Dataset records —
(* ===== verification/Ffmpeg.v ===== *)
(** The FFmpeg functions the decoder, the resampler and the file source call.

    The libraries are not part of the repository (only their headers are,
    under libs/ffmpeg/include), so their state and functions are the fields of
    the class [FFmpeg], and the behaviour the headers document is the class
    [FFmpegSpec].  The data types and error codes the headers define are
    definitions. *)

From stdpp Require Import strings.
From S2P Require Import Prelude.

(** ** libavutil/samplefmt.h, error.h, channel_layout.h, mathematics.h *)

Inductive AVSampleFormat : Set :=
| AV_SAMPLE_FMT_NONE
| AV_SAMPLE_FMT_U8 | AV_SAMPLE_FMT_S16 | AV_SAMPLE_FMT_S32
| AV_SAMPLE_FMT_FLT | AV_SAMPLE_FMT_DBL
| AV_SAMPLE_FMT_U8P | AV_SAMPLE_FMT_S16P | AV_SAMPLE_FMT_S32P
| AV_SAMPLE_FMT_FLTP | AV_SAMPLE_FMT_DBLP
| AV_SAMPLE_FMT_S64 | AV_SAMPLE_FMT_S64P
| AV_SAMPLE_FMT_NB.

#[export] Instance AVSampleFormat_eq_dec : EqDecision AVSampleFormat.
Proof. solve_decision. Defined.

(** The sizes the comments of the enumeration give. *)
Definition sample_format_bytes (f : AVSampleFormat) : Z :=
  match f with
  | AV_SAMPLE_FMT_U8 | AV_SAMPLE_FMT_U8P => 1
  | AV_SAMPLE_FMT_S16 | AV_SAMPLE_FMT_S16P => 2
  | AV_SAMPLE_FMT_S32 | AV_SAMPLE_FMT_S32P
  | AV_SAMPLE_FMT_FLT | AV_SAMPLE_FMT_FLTP => 4
  | AV_SAMPLE_FMT_DBL | AV_SAMPLE_FMT_DBLP
  | AV_SAMPLE_FMT_S64 | AV_SAMPLE_FMT_S64P => 8
  | AV_SAMPLE_FMT_NONE | AV_SAMPLE_FMT_NB => 0
  end.

Inductive AVRounding : Set :=
| AV_ROUND_ZERO | AV_ROUND_INF | AV_ROUND_DOWN | AV_ROUND_UP
| AV_ROUND_NEAR_INF | AV_ROUND_PASS_MINMAX.

(** [MKTAG] (common.h), [FFERRTAG], [AVERROR] and [AVERROR_EOF] (error.h); the
    tag characters are below 128, so that only the last one is shifted as an
    unsigned number. *)
Definition MKTAG (a b c d : Z) : Z :=
  Z.lor (Z.lor a (Z.shiftl b 8)) (Z.lor (Z.shiftl c 16) (Z.shiftl d 24)).
Definition FFERRTAG (a b c d : Z) : Z := - as_i32 (MKTAG a b c d).
Definition AVERROR (e : Z) : Z := - e.
Definition AVERROR_EOF : Z := FFERRTAG 69 79 70 32.

(** [AV_CH_LAYOUT_MONO] and [AV_CH_LAYOUT_STEREO] (channel_layout.h) *)
Definition AV_CH_FRONT_LEFT : Z := 0x1.
Definition AV_CH_FRONT_RIGHT : Z := 0x2.
Definition AV_CH_FRONT_CENTER : Z := 0x4.
Definition AV_CH_LAYOUT_MONO : Z := AV_CH_FRONT_CENTER.
Definition AV_CH_LAYOUT_STEREO : Z := Z.lor AV_CH_FRONT_LEFT AV_CH_FRONT_RIGHT.

Lemma AVERROR_EOF_value : AVERROR_EOF = -541478725.
Proof. reflexivity. Qed.

(** ** The libraries *)

(** A demuxed packet: the stream it belongs to and its payload. *)
Record AVPacket (P : Type) : Type := MkAVPacket {
  pkt_stream_index : Z;
  pkt_payload : P
}.
Arguments MkAVPacket {P} _ _.
Arguments pkt_stream_index {P} _.
Arguments pkt_payload {P} _.

(** A decoded audio frame: [nb_samples] samples, each of all channels. *)
Record AVFrame (S : Type) : Type := MkAVFrame {
  nb_samples : Z;
  extended_data : list S
}.
Arguments MkAVFrame {S} _ _.
Arguments nb_samples {S} _.
Arguments extended_data {S} _.

Class FFmpeg := {
  AVFormatContext : Type;
  AVCodec : Type;
  AVCodecContext : Type;
  AVAudioFifo : Type;
  SwrContext : Type;
  (** packet payloads, and samples of all channels in the decoder's format *)
  Payload : Type;
  Sample : Type;

  EAGAIN : Z;
  (** the message of an error code, from [av_strerror] *)
  av_err2str : Z → string;

  av_frame_alloc : option unit;
  av_packet_alloc : option unit;
  avformat_open_input : string → Z * option AVFormatContext;
  avformat_find_stream_info : AVFormatContext → Z * AVFormatContext;
  av_find_best_stream : AVFormatContext → Z;
  (** [avcodec_find_decoder] on the codec id of a stream *)
  avcodec_find_decoder : AVFormatContext → Z → option AVCodec;
  avcodec_alloc_context3 : AVCodec → option AVCodecContext;
  avcodec_parameters_to_context :
    AVCodecContext → AVFormatContext → Z → Z * AVCodecContext;
  avcodec_open2 : AVCodecContext → AVCodec → Z * AVCodecContext;
  ctx_sample_fmt : AVCodecContext → AVSampleFormat;
  ctx_sample_rate : AVCodecContext → Z;
  ctx_channels : AVCodecContext → Z;

  av_read_frame :
    AVFormatContext → Z * AVPacket Payload * AVFormatContext;
  avcodec_send_packet :
    AVCodecContext → AVPacket Payload → Z * AVCodecContext;
  avcodec_receive_frame :
    AVCodecContext → Z * AVFrame Sample * AVCodecContext;

  av_audio_fifo_alloc : AVSampleFormat → Z → Z → option AVAudioFifo;
  av_audio_fifo_size : AVAudioFifo → Z;
  av_audio_fifo_write : AVAudioFifo → list Sample → Z → Z * AVAudioFifo;
  av_audio_fifo_read : AVAudioFifo → Z → Z * list Sample * AVAudioFifo;

  av_get_bytes_per_sample : AVSampleFormat → Z;
  (** nb_channels, nb_samples, sample_fmt, align *)
  av_samples_get_buffer_size : Z → Z → AVSampleFormat → Z → Z;
  (** nb_channels, nb_samples, sample_fmt, align: the return code *)
  av_samples_alloc_array_and_samples : Z → Z → AVSampleFormat → Z → Z;
  (** the samples of a fresh buffer *)
  silence : AVSampleFormat → Sample;
  av_rescale_rnd : Z → Z → Z → AVRounding → Z;

  swr_alloc : option SwrContext;
  av_opt_set_int : SwrContext → string → Z → SwrContext;
  av_opt_set_sample_fmt : SwrContext → string → AVSampleFormat → SwrContext;
  swr_init : SwrContext → Z * SwrContext;
  (** out_count, in, in_count: the return code and the interleaved 16-bit
      samples written to the output *)
  swr_convert :
    SwrContext → Z → list Sample → Z → Z * list Z * SwrContext
}.

(** The samples of a list of frames. *)
Definition frames_samples {S} (l : list (AVFrame S)) : list S :=
  concat (extended_data <$> l).

Lemma frames_samples_app {S} (k l : list (AVFrame S)) :
  frames_samples (k ++ l) = frames_samples k ++ frames_samples l.
Proof. unfold frames_samples. by rewrite fmap_app, concat_app. Qed.

(** What the headers document, in terms of views of the hidden states. *)
Class FFmpegSpec `{FFmpeg} := {
  (** the samples in a FIFO *)
  fifo_contents : AVAudioFifo → list Sample;
  (** the packets a demuxer has yet to return *)
  fmt_packets : AVFormatContext → list (AVPacket Payload);
  (** the packets a decoder accepted, the frames it returned, and the frames
      it can return without further input *)
  codec_accepted : AVCodecContext → list (AVPacket Payload);
  codec_received : AVCodecContext → list (AVFrame Sample);
  codec_pending : AVCodecContext → list (AVFrame Sample);
  (** the frames a decoder produces for a sequence of packets *)
  decoded : list (AVPacket Payload) → list (AVFrame Sample);
  (** the channels of the output of a resampler *)
  swr_channels : SwrContext → Z;

  fifo_alloc_empty f c n q :
    av_audio_fifo_alloc f c n = Some q → fifo_contents q = [];
  (** "number of samples available for reading" *)
  fifo_size_spec q : av_audio_fifo_size q = lenZ (fifo_contents q);
  (** "If successful, the number of samples actually written will always be
      nb_samples." *)
  fifo_write_spec q d n :
    lenZ d = n → 0 ≤ (av_audio_fifo_write q d n).1 →
    fifo_contents (av_audio_fifo_write q d n).2 = fifo_contents q ++ d;
  (** "will only be less than nb_samples if av_audio_fifo_size is less" *)
  fifo_read_spec q n r d q' :
    0 ≤ n → av_audio_fifo_read q n = (r, d, q') → 0 ≤ r →
    r = Z.min n (lenZ (fifo_contents q)) ∧ d = takeZ r (fifo_contents q)
    ∧ fifo_contents q' = dropZ r (fifo_contents q);

  (** "Return the next frame of a stream." *)
  read_frame_ok c p c' :
    av_read_frame c = (0, p, c') → fmt_packets c = p :: fmt_packets c';
  read_frame_end c e p c' :
    av_read_frame c = (e, p, c') → e ≠ 0 → fmt_packets c' = fmt_packets c;

  (** a context that was just opened has seen no packet *)
  open_fresh c k e c' :
    avcodec_open2 c k = (e, c') → 0 ≤ e →
    codec_accepted c' = [] ∧ codec_received c' = [];
  codec_stream c :
    codec_received c ++ codec_pending c = decoded (codec_accepted c);
  send_ok c p c' :
    avcodec_send_packet c p = (0, c') →
    codec_accepted c' = codec_accepted c ++ [p]
    ∧ codec_received c' = codec_received c;
  (** "input is not accepted in the current state" *)
  send_rejected c p e c' :
    avcodec_send_packet c p = (e, c') → e ≠ 0 →
    codec_accepted c' = codec_accepted c
    ∧ codec_received c' = codec_received c;
  receive_ok c f c' :
    avcodec_receive_frame c = (0, f, c') →
    codec_accepted c' = codec_accepted c
    ∧ codec_received c' = codec_received c ++ [f]
    ∧ nb_samples f = lenZ (extended_data f);
  receive_rejected c e f c' :
    avcodec_receive_frame c = (e, f, c') → e ≠ 0 →
    codec_accepted c' = codec_accepted c
    ∧ codec_received c' = codec_received c;

  bytes_per_sample_spec f :
    av_get_bytes_per_sample f = sample_format_bytes f;
  (** "required buffer size", with no alignment *)
  buffer_size_spec c n f :
    0 < c → 0 < n → is_i32 (c * n * sample_format_bytes f) →
    0 < sample_format_bytes f →
    av_samples_get_buffer_size c n f 1 = c * n * sample_format_bytes f;
  (** "mathematically equivalent to a * b / c", rounded toward +infinity *)
  rescale_up_spec a b c :
    0 ≤ a → 0 ≤ b → 0 < c →
    av_rescale_rnd a b c AV_ROUND_UP = (a * b + c - 1) / c;
  (** the options of a resampler *)
  swr_set_mono c :
    swr_channels (av_opt_set_int c "out_channel_layout" AV_CH_LAYOUT_MONO) = 1;
  swr_set_stereo c :
    swr_channels (av_opt_set_int c "out_channel_layout" AV_CH_LAYOUT_STEREO)
      = 2;
  swr_set_other c name v :
    name ≠ "out_channel_layout"%string →
    swr_channels (av_opt_set_int c name v) = swr_channels c;
  swr_set_fmt c name f :
    swr_channels (av_opt_set_sample_fmt c name f) = swr_channels c;
  swr_init_channels c : swr_channels (swr_init c).2 = swr_channels c;
  (** "number of samples output per channel", within the space available;
      16-bit output is interleaved *)
  swr_convert_spec c n d k r out c' :
    0 ≤ n → swr_convert c n d k = (r, out, c') →
    r ≤ n ∧ lenZ out = Z.max 0 r * swr_channels c
    ∧ swr_channels c' = swr_channels c
}.

(** The FIFO finds memory for its data. *)
Class FifoReliable `{FFmpeg} : Prop := {
  fifo_write_succeeds q d n : 0 ≤ (av_audio_fifo_write q d n).1;
  fifo_read_succeeds q n : 0 ≤ n → 0 ≤ (av_audio_fifo_read q n).1.1
}.

(** The channel count of a stream does not change while it is decoded. *)
Class StableChannels `{FFmpeg} : Prop := {
  send_channels c p :
    ctx_channels (avcodec_send_packet c p).2 = ctx_channels c;
  receive_channels c : ctx_channels (avcodec_receive_frame c).2 = ctx_channels c
}.

Lemma codec_pending_receive `{FFmpegSpec} c f c' :
  avcodec_receive_frame c = (0, f, c') → codec_pending c = f :: codec_pending c'.
Proof.
  intros Hr. destruct (receive_ok _ _ _ Hr) as (Ha & Hrec & _).
  pose proof (codec_stream c') as Hs. rewrite Ha, <- codec_stream, Hrec in Hs.
  rewrite <- app_assoc in Hs. by apply app_inv_head in Hs.
Qed.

Work instruction —
From the data above, copy each line that holds "resampler".

Task output —
(** The FFmpeg functions the decoder, the resampler and the file source call.
  (** the channels of the output of a resampler *)
  (** the options of a resampler *)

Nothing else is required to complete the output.